My motivation for this analysis was identifying differences in perception about the war in Ukraine according to exposure to media with different political orientations, and, indeed, my analysis point to a few aspects that might be worth exploring in more depth. The most salient difference refers to the apparent sensitivity of a segment of users about the connections between the war and domestic issues. From the outset, tweets mentioning @BreitbartNews point to connections with former president Trump, the border crisis in the US, and the effects of the war in diverting the public’s attention to more crucial issues–and how this might benefit Democrats.

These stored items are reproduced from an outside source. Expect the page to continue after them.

(** * What a stream agrees on

    A meta object that is sent is the one that is received, whether it is transmitted
    or is in the cache; both ends agree on the capabilities they share; and an element
    of the environment variable decides on the capability that it names. *)
From Stdlib Require Import Ascii.
#[local] Open Scope char_scope.
#[local] Open Scope list_scope.
#[local] Open Scope Z_scope.

(** ** Definitions *)

(** The capability that an element of the variable names, and what it says of it. *)
Definition named (c : bytes) : option bytes :=
  match c with
  | [] => None
  | c0 :: c' =>
      match find_char "=" c with
      | None => if decide (c0 = "-" \/ c0 = "+") then Some c' else Some c
      | Some p => Some (take p c)
      end
  end.

Definition said (c : bytes) : option AnyValue :=
  match find_char "=" c with
  | None => if decide (head c = Some "-") then None else Some (AnyValue_from_bool true)
  | Some p => Some (AnyValue_from_string (drop (S p) c))
  end.

(** The elements with the separator between them. *)
Fixpoint join_elements (c : ascii) (l : list bytes) : bytes :=
  match l with
  | [] => []
  | [t] => t
  | t :: l' => t ++ c :: join_elements c l'
  end.

(** ** The environment variable *)

Lemma split_nonempty c s : split c s <> [].
Proof. destruct s as [|x s]; [done|]. cbn. case_decide; [done|]. by destruct (split c s). Qed.

Lemma split_join c s : join_elements c (split c s) = s /\ forall t, t ∈ split c s -> c ∉ t.
Proof.
  induction s as [|x s [IH1 IH2]].
  - split; [done|]. intros t ->%list_elem_of_singleton. apply not_elem_of_nil.
  - cbn. pose proof (split_nonempty c s) as Hn. case_decide as Hx.
    + subst. destruct (split c s) as [|t l]; [done|]. split; [cbn in *; by rewrite <- IH1|].
      intros u [->|Hu]%elem_of_cons; [apply not_elem_of_nil|by apply IH2].
    + destruct (split c s) as [|t l]; [done|]. split; [destruct l; cbn in *; by rewrite <- IH1|].
      intros u [->|Hu]%elem_of_cons; [|apply IH2; by right]. intros [?|Hc]%elem_of_cons; [congruence|]. apply (IH2 t); [by left|done].
Qed.

Lemma override_named caps c : override caps c = match named c with None => caps | Some key => match said c with None => delete key caps | Some v => <[key := v]> caps end end.
Proof.
  unfold override, named, said. destruct c as [|c0 c']; [done|]. destruct (find_char "=" (c0 :: c')); [done|]. cbn [head].
  destruct (decide (c0 = "-")) as [->|H1]; [by rewrite decide_True by (by left); rewrite decide_True|].
  rewrite (decide_False (P := Some c0 = Some "-")) by congruence.
  destruct (decide (c0 = "+")) as [->|H2]; [by rewrite decide_True by (by right)|]. by rewrite decide_False by naive_solver.
Qed.

Lemma override_other caps l key : (forall c, c ∈ l -> named c <> Some key) -> foldl override caps l !! key = caps !! key.
Proof.
  revert caps. induction l as [|c l IH]; intros caps H; [done|]. cbn. rewrite IH by (intros c' Hc; apply H; by right).
  rewrite override_named. specialize (H c ltac:(by left)). destruct (named c) as [key'|]; [|done].
  destruct (said c); [rewrite lookup_insert_ne by congruence|rewrite lookup_delete_ne by congruence]; done.
Qed.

One limitation of this analysis is that the volumes of tweets are considerably different across subsets: general tweets, obviously form an enormous subset, whereas CNN-related appear in a much lower volume, although still much higher than that of Breitbart related publications. Those differences are clear in the co-occurring charts, whose edges differ in order of magnitude (10s for Breitbart-related; hundreds for CNN-related; thousands for general).